• [PROBLEM DETAILS] In the listing that follows, copy out each line that includes the word "Definition".
== Segment start ==
(** The first occurrence of [sep]: what precedes it and what follows it. *)
Fixpoint cut (sep s : string) : option (string * string) :=
  if String.prefix sep s then Some ("", str_drop (String.length sep) s)
  else match s with
       | "" => None
       | String c s' =>
           match cut sep s' with
           | Some (b, a) => Some (String c b, a)
           | None => None
           end
       end.

(** [strings.Index]: [None] stands for -1. *)
Definition index_of (s sep : string) : option nat :=
  match cut sep s with Some (b, _) => Some (String.length b) | None => None end.

(** ** Splitting and joining *)

(** [strings.Fields]: the maximal runs of non-space characters. *)
Fixpoint fields_from (cur s : string) : list string :=
  match s with
  | "" => if String.eqb cur "" then [] else [cur]
  | String c s' =>
      if is_space c
      then if String.eqb cur "" then fields_from "" s' else cur :: fields_from "" s'
      else fields_from (cur +:+ String c "") s'
  end.
Definition fields (s : string) : list string := fields_from "" s.

(** [strings.Split(s, sep)] for a non-empty [sep]; [skip] counts the bytes of
    a separator that are still to be passed over. *)
Fixpoint split_from (sep : string) (skip : nat) (cur s : string) : list string :=
  match s with
  | "" => [cur]
  | String c s' =>
      match skip with
      | S k => split_from sep k cur s'
      | O => if String.prefix sep s
             then cur :: split_from sep (pred (String.length sep)) "" s'
             else split_from sep 0 (cur +:+ String c "") s'
      end
  end.
Definition split (s sep : string) : list string := split_from sep 0 "" s.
== Segment end ==
• [RESPONSE BELOW]
Definition index_of (s sep : string) : option nat :=
Definition fields (s : string) : list string := fields_from "" s.
Definition split (s sep : string) : list string := split_from sep 0 "" s.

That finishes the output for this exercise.